Auch das Modell, das Stuttgart im 17. Jahrhundert zeigt, muss raus. Stattdessen öffnet sich das Museum auch zum Karlsplatz hin, wo im Freien ein neues, 4 mal 2,50 Meter großes Bronzegussmodell aus derselben Zeit aufgestellt wird.

Das Landesmuseum, das seine Besucherzahl in der Dauerausstellung im vergangenen Jahr durch freien Eintritt auf gut 76 000 verdoppelte und dabei viele Erstbesucher anzog, macht weiter auf sich aufmerksam. Im Oktober 2020 mit der neuen „Kulturlobby im Alten Schloss“.

Schließung und Wiedereröffnung

Die vorerst letzte Landesausstellung „Faszination Schwert“ im Landesmuseum Württemberg hatte am 28. April ihren letzten Tag, die „Räuber Hotzenplotz“-Ausstellung im Kinderbereich schließt am 23. Juni. Danach haben sowohl die Wechselausstellung als auch das Junge Schloss wegen der Sanierung Pause bis zum Herbst nächsten Jahres. Am 24. Oktober 2020 eröffnet das Museum mit der neuen Eingangshalle und der großen Landesausstellung „Fashion?! Was Mode zu Mode macht“. Bis zum 25. April 2021 beschäftigen sich die Ausstellungsmacher mit zeitgemäßer Kleidung. Auch im Kinderbereich wird es parallel um dieses Thema gehen.
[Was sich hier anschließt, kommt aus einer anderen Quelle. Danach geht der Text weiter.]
(* ===== verification/DexLookup.v ===== *)
(** * Lookup in a dex file (runtime/dex_file.{h,cc}, dex_file-inl.h)

    The identifiers of strings, types, prototypes, fields and methods of a dex file are
    sorted; the runtime finds them by binary search.  A [DexFile] has the arrays of
    identifiers and the bytes that their offsets refer to.  A pointer to an identifier is
    its index, [None] the null pointer. *)

From S2P Require Import Prelude Memory Leb128 Utf.

Record ProtoId : Type := MkProtoId {
  shorty_idx_ : Z;
  return_type_idx_ : Z;
  parameters_off_ : Z;
}.
Record FieldId : Type := MkFieldId { f_class_idx_ : Z; f_type_idx_ : Z; f_name_idx_ : Z }.
Record MethodId : Type := MkMethodId { m_class_idx_ : Z; m_proto_idx_ : Z; m_name_idx_ : Z }.

(** A string id is its [string_data_off_], a type id its [descriptor_idx_], a class
    definition its [class_idx_]. *)
Record DexFile : Type := MkDexFile {
  begin_ : list Z;
  string_ids_ : list Z;
  type_ids_ : list Z;
  proto_ids_ : list ProtoId;
  field_ids_ : list FieldId;
  method_ids_ : list MethodId;
  class_defs_ : list Z;
}.

(** ** Identifiers *)

Definition NumStringIds (d : DexFile) : Z := zlength (string_ids_ d).
Definition GetStringId (d : DexFile) (idx : Z) : res Z := zget (string_ids_ d) idx.

Definition GetStringDataAndUtf16Length (d : DexFile) (string_data_off : Z) : res (Z * list Z) :=
  _ ← check ((0 <=? string_data_off) && (string_data_off <=? zlength (begin_ d)));
  DecodeUnsignedLeb128 (drop (Z.to_nat string_data_off) (begin_ d)).
Definition GetStringData (d : DexFile) (string_id : Z) : res (list Z) :=
  '(_, ptr) ← GetStringDataAndUtf16Length d string_id; Ok ptr.

(** [DexFileParameterIterator]: the number of parameters, and the type of one. *)
Definition parameters_size (d : DexFile) (proto : ProtoId) : res Z :=
  if parameters_off_ proto =? 0 then Ok 0 else load 4 (begin_ d) (parameters_off_ proto).
Definition GetTypeIdx (d : DexFile) (proto : ProtoId) (pos : Z) : res Z :=
  load 2 (begin_ d) (parameters_off_ proto + 4 + 2 * pos).

(** ** Binary search *)

(** The loop that all lookups share: [compare mid] compares what is looked for with the
    element at [mid].  The sum of the bounds must not overflow. *)
Fixpoint binary_search (fuel : nat) (compare : Z -> res Z) (lo hi : Z) : res (option Z) :=
  match fuel with
  | O => Fault OutOfFuel
  | S fuel =>
      if hi <? lo then Ok None
      else
        _ ← check (int32 (hi + lo) =? hi + lo);
        let mid := Z.quot (hi + lo) 2 in
        c ← compare mid;
        if 0 <? c then binary_search fuel compare (mid + 1) hi
        else if c <? 0 then binary_search fuel compare lo (mid - 1)
        else Ok (Some mid)
  end.

Definition FindStringId (d : DexFile) (string : list Z) : res (option Z) :=
  binary_search (S (length (string_ids_ d))) (fun mid =>
    str_id ← GetStringId d mid;
    str ← GetStringData d str_id;
    CompareModifiedUtf8ToModifiedUtf8AsUtf16CodePointValues string str) 0 (int32 (NumStringIds d - 1)).

(** The overload for a UTF-16 string. *)
Definition FindStringId_utf16 (d : DexFile) (string : list Z) : res (option Z) :=
  binary_search (S (length (string_ids_ d))) (fun mid =>
    str_id ← GetStringId d mid;
    str ← GetStringData d str_id;
    CompareModifiedUtf8ToUtf16AsCodePointValues str string) 0 (int32 (NumStringIds d - 1)).

(** The sign by which the nested conditions of a lookup go on. *)
Definition side (x y : Z) (equal : Z) : Z := if y <? x then 1 else if x <? y then -1 else equal.

Definition FindTypeId (d : DexFile) (string_idx : Z) : res (option Z) :=
  binary_search (S (length (type_ids_ d))) (fun mid =>
    descriptor_idx ← zget (type_ids_ d) mid;
    Ok (side string_idx descriptor_idx 0)) 0 (int32 (zlength (type_ids_ d) - 1)).

Definition FindFieldId (d : DexFile) (class_idx name_idx type_idx : Z) : res (option Z) :=
  binary_search (S (length (field_ids_ d))) (fun mid =>
    field ← zget (field_ids_ d) mid;
    Ok (side class_idx (f_class_idx_ field) (side name_idx (f_name_idx_ field) (side type_idx (f_type_idx_ field) 0))))
    0 (int32 (zlength (field_ids_ d) - 1)).

Definition FindMethodId (d : DexFile) (class_idx name_idx proto_idx : Z) : res (option Z) :=
  binary_search (S (length (method_ids_ d))) (fun mid =>
    method ← zget (method_ids_ d) mid;
    Ok (side class_idx (m_class_idx_ method)
          (side name_idx (m_name_idx_ method) (side proto_idx (m_proto_idx_ method) 0))))
    0 (int32 (zlength (method_ids_ d) - 1)).

(** The loop over the parameters: the comparison, and the position it stops at. *)
Fixpoint compare_parameters (d : DexFile) (proto : ProtoId) (size pos : Z) (idxs : list Z) : res Z :=
  match idxs with
  | [] => Ok (if pos <? size then -1 else 0)
  | idx :: idxs =>
      if pos <? size then
        type_idx ← GetTypeIdx d proto pos;
        let compare := idx - type_idx in
        if compare =? 0 then compare_parameters d proto size (pos + 1) idxs else Ok compare
      else Ok 1
  end.

Definition compare_proto (d : DexFile) (return_type_idx : Z) (signature_type_idxs : list Z) (proto : ProtoId) : res Z :=
  let compare := return_type_idx - return_type_idx_ proto in
  if compare =? 0 then
    size ← parameters_size d proto;
    compare_parameters d proto size 0 signature_type_idxs
  else Ok compare.

Definition FindProtoId (d : DexFile) (return_type_idx : Z) (signature_type_idxs : list Z) : res (option Z) :=
  binary_search (S (length (proto_ids_ d))) (fun mid =>
    proto ← zget (proto_ids_ d) mid;
    compare_proto d return_type_idx signature_type_idxs proto) 0 (int32 (zlength (proto_ids_ d) - 1)).

(** The linear search for a class definition; [GetClassDef] takes a 16-bit index. *)
Fixpoint find_class_def (n : nat) (d : DexFile) (i type_idx : Z) : res (option Z) :=
  match n with
  | O => Ok None
  | S n =>
      class_idx ← zget (class_defs_ d) (uint16 i);
      if class_idx =? type_idx then Ok (Some (uint16 i)) else find_class_def n d (i + 1) type_idx
  end.
Definition FindClassDef (d : DexFile) (type_idx : Z) : res (option Z) :=
  find_class_def (length (class_defs_ d)) d 0 type_idx.

(** ** Signatures *)

(** [GetIndexForTypeId], with its check. *)
Definition GetIndexForTypeId (type_id : Z) : res Z := _ ← check (type_id <? 65536); Ok (uint16 type_id).

(** The characters that [CreateTypeList] tells apart. *)
Definition ch_open : Z := 40.       (**r '(' *)
Definition ch_close : Z := 41.      (**r ')' *)
Definition ch_array : Z := 91.      (**r '[' *)
Definition ch_class : Z := 76.      (**r 'L' *)
Definition ch_semicolon : Z := 59.  (**r ';' *)

(** The loop while [c] is a bracket: the offset and the character behind an array prefix; [None] is
    [return false]. *)
Fixpoint array_prefix (fuel : nat) (signature : list Z) (offset c : Z) : res (option (Z * Z)) :=
  match fuel with
  | O => Fault OutOfFuel
  | S fuel =>
      if c =? ch_array then
        if zlength signature <=? offset then Ok None
        else c ← zget signature offset; array_prefix fuel signature (offset + 1) c
      else Ok (Some (offset, c))
  end.

(** [do ... while (c != ';')]: the offset behind a class name. *)
Fixpoint class_name (fuel : nat) (signature : list Z) (offset : Z) : res (option Z) :=
  match fuel with
  | O => Fault OutOfFuel
  | S fuel =>
      if zlength signature <=? offset then Ok None
      else
        c ← zget signature offset;
        if negb (c =? ch_semicolon) then class_name fuel signature (offset + 1) else Ok (Some (offset + 1))
  end.

(** The end of the descriptor whose first character [c] is before [offset]. *)
Definition descriptor_end (signature : list Z) (offset c : Z) : res (option Z) :=
  p ← array_prefix (S (length signature)) signature offset c;
  match p with
  | None => Ok None
  | Some (offset, c) =>
      if c =? ch_class then class_name (S (length signature)) signature offset else Ok (Some offset)
  end.

(** The type of a descriptor: a zero-terminated copy is looked up. *)
Definition type_of_descriptor (d : DexFile) (descriptor : list Z) : res (option Z) :=
  string_id ← FindStringId d (descriptor ++ [0]);
  match string_id with
  | None => Ok None
  | Some string_idx =>
      type_id ← FindTypeId d string_idx;
      match type_id with
      | None => Ok None
      | Some type_id => type_idx ← GetIndexForTypeId type_id; Ok (Some type_idx)
      end
  end.

(** The loop of [CreateTypeList]: the parameters and the return type, or [None] for
    [return false]. *)
Fixpoint type_list_loop (fuel : nat) (d : DexFile) (signature : list Z) (offset : Z) (process_return : bool)
    (param_type_idxs : list Z) : res (option (list Z * Z)) :=
  match fuel with
  | O => Fault OutOfFuel
  | S fuel =>
      if offset <? zlength signature then
        let start_offset := offset in
        c ← zget signature offset;
        let offset := offset + 1 in
        if c =? ch_close then type_list_loop fuel d signature offset true param_type_idxs
        else
          descriptor_offset ← descriptor_end signature offset c;
          match descriptor_offset with
          | None => Ok None
          | Some offset =>
              let descriptor := take (Z.to_nat (offset - start_offset)) (drop (Z.to_nat start_offset) signature) in
              type_idx ← type_of_descriptor d descriptor;
              match type_idx with
              | None => Ok None
              | Some type_idx =>
                  if negb process_return
                  then type_list_loop fuel d signature offset process_return (param_type_idxs ++ [type_idx])
                  else Ok (if offset =? zlength signature then Some (param_type_idxs, type_idx) else None)
              end
          end
      else Ok None
  end.

Definition CreateTypeList (d : DexFile) (signature : list Z) : res (option (list Z * Z)) :=
  c ← zget signature 0;
  if negb (c =? ch_open) then Ok None
  else type_list_loop (S (length signature)) d signature 1 false [].

(** The prototype of the signature, [None] for [Signature::NoSignature]. *)
Definition CreateSignature (d : DexFile) (signature : list Z) : res (option Z) :=
  types ← CreateTypeList d signature;
  match types with
  | None => Ok None
  | Some (param_type_indices, return_type_idx) => FindProtoId d return_type_idx param_type_indices
  end.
Veranstaltungen auf der Sonderausstellungsfläche

In der Dürnitz genannten Eingangshalle des Alten Schlosses wird es künftig eine versenkbare Veranstaltungsbühne geben, Konzerte und andere Aufführungen sollen regelmäßig vor bis zu 500 Zuschauern stattfinden. Sozusagen zum Üben wird die Sonderausstellungsfläche im dritten Obergeschoss von Juli bis Juni 2020 kostenlos Kooperationspartnern überlassen, damit diese sich auf 600 Quadratmetern Fläche entfalten. Unter dem Titel „Hier geht was! Tanz – Theater – Kunst – Performance“ präsentieren sich der Verein Goldstaub mit einem musikalischen Stationentheater, die Freie Tanz- und Theaterszene Stuttgart, das Fitz! – Zentrum für Figurentheater mit dem internationalen Festival Imaginale, die Freien Unabhängigen Künstlerinnen Stuttgart, das Berliner Theater Anu mit Abendveranstaltungen für Familien, sowie die Akademie für gesprochenes Wort.